A quella denuncia segui una indagine dei sostituti Claudia Bevilacqua e Maurizio Agnello e portata avanti dai Carabinieri del Nas e dalla Guardia di Finanza che hanno sequestrato una serie di documenti presso gli uffici di via Cusmano il cui esame ha portato alla luce un sistema di fatturazioni false o gonfiate per una valore di oltre due milioni di euro.

Ora a distanza di nove mesi è arrivata ai sedici indagati di cui sinora non erano stati resi noti i nomi, un avviso di proroga delle indagini.

La procedura consente che in questa fase dell’indagine gli iscritti nel registro degli indagati possano presentare memorie difensive che saranno valutate dai magistrati inquirenti; solo allora scatteranno le eventuali richieste di rinvio a giudizio o di archiviazione.

In cima all’elenco l’attuale direttore amministrativo Antonino Candela e il suo predecessore il bagherese Vincenzo Barone, dei quali risulta la firma sui mandati di pagamento.
Ad essere nel mirino degli inquirenti l’Ufficio Appalti e forniture, con l’attuale direttore Vincenzo Lo Medico, bagherese, e il suo predecessore Francesco Giosuè; Giovanni Mineo, bagherese anche lui, già direttore del servizio di Economato ed il suo successore Salvatore Rubino.

Ed ancora Francesco Leone, Andrea Arnone addetto al budget, Giuseppe Ganci e Antonino Bartolone.
Nell’occhio del ciclone anche sei dipendenti dell’Ufficio Economico-finanziario, che si occupa della liquidazione delle determine.
Si tratta del capodipartimento Vincenzo Siragusa; di Vincenzo Canzone e Caterina Pilara, già capiservizio della contabilità;  dei collaboratori Giuseppe Cappello, Angelo Faranna e Vincenzo Di Dia.

Il sistema truffaldino veniva realizzato, stando alla ricostruzione dei CC.  E dei finanzieri, in due modi diversi.
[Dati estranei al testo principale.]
(** * Browser helpers of the hackathon site: [static/app.js] and [static/map.js]

    A shallow embedding of the two scripts and the properties their
    behaviour contract states about them.

    Conventions of the model.
    - A JavaScript number is an IEEE 754 binary64 value: Rocq's primitive
      [float].
    - Text is well-formed Unicode held as its UTF-8 bytes in a Rocq
      [string].  The five characters the escaping function looks for, the
      [+] sign and the characters [encodeURIComponent] leaves alone are all
      ASCII, so working on bytes gives the same result as working on
      UTF-16 code units.  A string with an unpaired surrogate (on which
      [encodeURIComponent] raises [URIError]) has no counterpart here.
    - The DOM is a store of elements addressed by reference plus the
      document's index from identifiers to references, so that a closure
      holding an element keeps acting on that very element.
    - Leaflet is driven, not redefined: a map instance records the views it
      was given and the layers added to it. *)

From Stdlib Require Import Floats ZArith Ascii String List DecimalString.
From stdpp Require Import base option list strings gmap.

Set Warnings "-register-all,-inexact-float,-notation-for-abbreviation".

Local Open Scope string_scope.
Local Open Scope list_scope.

(** ** JavaScript values *)

Inductive jsval : Type :=
  | VUndef
  | VNull
  | VBool (b : bool)
  | VNum (x : float)
  | VStr (s : string)
  | VArr (elts : list jsval)
  | VObj (props : list (string * jsval)).

(** The double quote character, and a string put between two of them. *)
Definition dq : string := String "034"%char EmptyString.
Definition quoted (s : string) : string := dq +:+ s +:+ dq.
Definition nl : string := String "010"%char EmptyString.

(** [typeof v], as the string the operator returns. *)
Definition typeof (v : jsval) : string :=
  match v with
  | VUndef => "undefined"
  | VNull => "object"
  | VBool _ => "boolean"
  | VNum _ => "number"
  | VStr _ => "string"
  | VArr _ => "object"
  | VObj _ => "object"
  end.

(** [ToBoolean]: what [if (v)], [v ? a : b], [!v] and [v || w] test. *)
Definition ToBoolean (v : jsval) : bool :=
  match v with
  | VUndef | VNull => false
  | VBool b => b
  | VNum x => negb (PrimFloat.is_zero x || PrimFloat.is_nan x)
  | VStr s => negb (String.eqb s EmptyString)
  | VArr _ | VObj _ => true
  end.

(** [!o] for what is either an object or [null]. *)
Definition is_null {A} (o : option A) : bool :=
  match o with None => true | Some _ => false end.

(** [a || b] *)
Definition js_or (a b : jsval) : jsval := if ToBoolean a then a else b.

(** ** The page: DOM, timers and map instances *)

(** An element, as far as the scripts look at it: the [value] of an input
    and the tokens of [classList]. *)
Record element := Element { el_value : string; el_classList : list string }.

(** The callback of the one timer the scripts set:
    [() => box.classList.add(cls)], closed over the element [box]. *)
Inductive callback := AddClass (box : nat) (cls : string).

Record timer := Timer { tm_due : N; tm_callback : callback }.

Definition latlng : Type := float * float.

(** What a view was fitted to: the bounds of a drawn line (the library
    computes them from the path) or an array of points. *)
Inductive fit_target :=
  | BoundsOfLine (path : list jsval)
  | BoundsOfPoints (pts : list latlng).

Inductive Center :=
  | CenterUnset
  | CenterAt (c : latlng)
  | CenterOf (b : fit_target) (padding : float * float).

Inductive Zoom :=
  | ZoomUnset
  | ZoomAt (z : float)
  | ZoomFitting (b : fit_target) (padding : float * float).

Record View := mkView { v_center : Center; v_zoom : Zoom }.

Record Marker := mkMarker {
  mk_latlng : latlng;
  mk_draggable : bool;
  mk_popup : option string }.

Inductive Layer :=
  | TileLayer (url : string) (maxZoom : float) (attribution : string)
  | MarkerLayer (mk : Marker)
  | PolylineLayer (path : list jsval) (weight opacity : float).

(** A map instance: its container, the views it was given (oldest first)
    and its layers. *)
Record Lmap := mkLmap {
  lm_container : string;
  lm_views : list View;
  lm_layers : list Layer }.

Definition no_view : View := mkView CenterUnset ZoomUnset.

(** The view the instance is showing: the last one it was given. *)
Definition lm_view (m : Lmap) : View := default no_view (last (lm_views m)).

(** The page. [document] indexes the elements in the tree by identifier,
    [elements] is the store the references point into, [window_L] says
    whether the mapping library is loaded, [maps] holds the map instances
    made so far, [timers] the pending timers and [now] the clock. *)
Record world := World {
  document : gmap string nat;
  elements : gmap nat element;
  window_L : bool;
  maps : list Lmap;
  timers : list timer;
  now : N }.

(** *** Computations on the page: state and exceptions *)

Inductive completion (A : Type) :=
  | Normal (a : A)
  | Throws (err : string).
Arguments Normal {A} a.
Arguments Throws {A} err.

Definition M (A : Type) : Type := world -> completion A * world.

Definition ret {A} (a : A) : M A := fun w => (Normal a, w).
Definition throw {A} (err : string) : M A := fun w => (Throws err, w).
Definition bind {A B} (c : M A) (k : A -> M B) : M B :=
  fun w => match c w with
           | (Normal a, w') => k a w'
           | (Throws e, w') => (Throws e, w')
           end.
(** [try { c } catch (_) { h }]: what [c] did before it threw stays done. *)
Definition try_catch {A} (c : M A) (h : string -> M A) : M A :=
  fun w => match c w with
           | (Normal a, w') => (Normal a, w')
           | (Throws e, w') => h e w'
           end.
Definition get : M world := fun w => (Normal w, w).
Definition modify (f : world -> world) : M unit := fun w => (Normal tt, f w).

Notation "'let*' x := c 'in' k" := (bind c (fun x => k))
  (at level 10, x name, c at level 100, k at level 200).
Notation "c ;; k" := (bind c (fun _ => k))
  (at level 100, k at level 200, right associativity).

(** *** DOM operations *)

Definition getElementById (id : string) : M (option nat) :=
  let* w := get in ret (document w !! id).

Definition with_elements (f : gmap nat element -> gmap nat element) (w : world) : world :=
  World (document w) (f (elements w)) (window_L w) (maps w) (timers w) (now w).
Definition with_maps (f : list Lmap -> list Lmap) (w : world) : world :=
  World (document w) (elements w) (window_L w) (f (maps w)) (timers w) (now w).
Definition with_timers (f : list timer -> list timer) (w : world) : world :=
  World (document w) (elements w) (window_L w) (maps w) (f (timers w)) (now w).
Definition with_now (t : N) (w : world) : world :=
  World (document w) (elements w) (window_L w) (maps w) (timers w) t.

(** [el.value = s] *)
Definition set_value (el : nat) (s : string) : M unit :=
  modify (with_elements (alter (fun e => Element s (el_classList e)) el)).

(** [el.classList.contains(cls)] *)
Definition classList_contains (el : nat) (cls : string) : M bool :=
  let* w := get in
  ret (match elements w !! el with
       | Some e => bool_decide (cls ∈ el_classList e)
       | None => false
       end).

(** [el.classList.add(cls)]: a token already there is not added again. *)
Definition add_token (cls : string) (l : list string) : list string :=
  if bool_decide (cls ∈ l) then l else l ++ [cls].
Definition classList_add (el : nat) (cls : string) : world -> world :=
  with_elements (alter (fun e => Element (el_value e) (add_token cls (el_classList e))) el).

(** Timers are kept in the order they fire: by due time, and in the order
    they were set among those due at the same time. *)
Fixpoint insert_timer (tm : timer) (l : list timer) : list timer :=
  match l with
  | [] => [tm]
  | x :: l' => if (tm_due tm <? tm_due x)%N then tm :: l else x :: insert_timer tm l'
  end.

(** [setTimeout(cb, ms)] *)
Definition setTimeout (cb : callback) (ms : N) : M unit :=
  modify (fun w => with_timers (insert_timer (Timer (now w + ms) cb)) w).

Definition run_callback (cb : callback) : world -> world :=
  match cb with AddClass box cls => classList_add box cls end.

(** The event loop up to time [t]: the clock moves to [t], the timers due
    by then run, each once, and leave the pending list. *)
Definition advance_to (t : N) (w : world) : world :=
  let due := filter (fun tm => (tm_due tm <= t)%N) (timers w) in
  let later := filter (fun tm => ¬ (tm_due tm <= t)%N) (timers w) in
  foldl (fun w tm => run_callback (tm_callback tm) w)
        (with_now (N.max (now w) t) (with_timers (fun _ => later) w)) due.

(** *** Leaflet, as the scripts drive it *)

Definition tile_url : string := "https://{s}.tile.openstreetmap.org/{z}/{x}/{y}.png".

(** [L.map(id)]: a new instance, with no view yet; its handle is returned. *)
Definition L_map (id : string) : M nat :=
  let* w := get in
  modify (with_maps (fun ms => ms ++ [mkLmap id [] []])) ;;
  ret (length (maps w)).

Definition on_map (map : nat) (f : Lmap -> Lmap) : M unit :=
  modify (with_maps (alter f map)).

Definition with_view (v : View) (m : Lmap) : Lmap :=
  mkLmap (lm_container m) (lm_views m ++ [v]) (lm_layers m).
Definition with_layers (f : list Layer -> list Layer) (m : Lmap) : Lmap :=
  mkLmap (lm_container m) (lm_views m) (f (lm_layers m)).

(** [map.setView(c, z)] *)
Definition setView (map : nat) (c : latlng) (z : float) : M unit :=
  on_map map (with_view (mkView (CenterAt c) (ZoomAt z))).

(** [map.fitBounds(b, { padding })] *)
Definition fitBounds (map : nat) (b : fit_target) (padding : float * float) : M unit :=
  on_map map (with_view (mkView (CenterOf b padding) (ZoomFitting b padding))).

(** [map.panTo(c)]: the centre moves, the zoom stays. *)
Definition panTo (map : nat) (c : latlng) : M unit :=
  on_map map (fun m => with_view (mkView (CenterAt c) (v_zoom (lm_view m))) m).

(** [layer.addTo(map)]: the layer's place among the map's layers is returned. *)
Definition addTo (map : nat) (l : Layer) : M nat :=
  let* w := get in
  match maps w !! map with
  | Some m => on_map map (with_layers (fun ls => ls ++ [l])) ;; ret (length (lm_layers m))
  | None => throw "TypeError"
  end.

Definition on_marker (f : Marker -> Marker) (l : Layer) : Layer :=
  match l with MarkerLayer mk => MarkerLayer (f mk) | _ => l end.

(** [marker.setLatLng(p)] *)
Definition marker_setLatLng (map marker : nat) (p : latlng) : M unit :=
  on_map map (with_layers (alter (on_marker (fun mk =>
    mkMarker p (mk_draggable mk) (mk_popup mk))) marker)).

(** [marker.bindPopup(html)] *)
Definition bindPopup (map marker : nat) (html : string) : M unit :=
  on_map map (with_layers (alter (on_marker (fun mk =>
    mkMarker (mk_latlng mk) (mk_draggable mk) (Some html))) marker)).

(** [marker.getLatLng()] *)
Definition marker_getLatLng (map marker : nat) : M latlng :=
  let* w := get in
  match maps w !! map ≫= (fun m => lm_layers m !! marker) with
  | Some (MarkerLayer mk) => ret (mk_latlng mk)
  | _ => throw "TypeError"
  end.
Nel primo caso veniva usato lo stesso numero di protocollo per due diverse determine di liquidazione, l’una afferente a servizi o pagamenti legittimi e l’altra intestata a ditte che non avevano realizzato alcun servizio.

In altri casi venivano “riciclati” numeri di protocollo di determine di liquidazioni precdedentemente annullate.

Compito degli inquirenti è ora quello di individuare con precisione le varie responsabilità e connivenze.

Ad oggi non risultano indagati i titolari delle ditte che fornivano i vari servizi.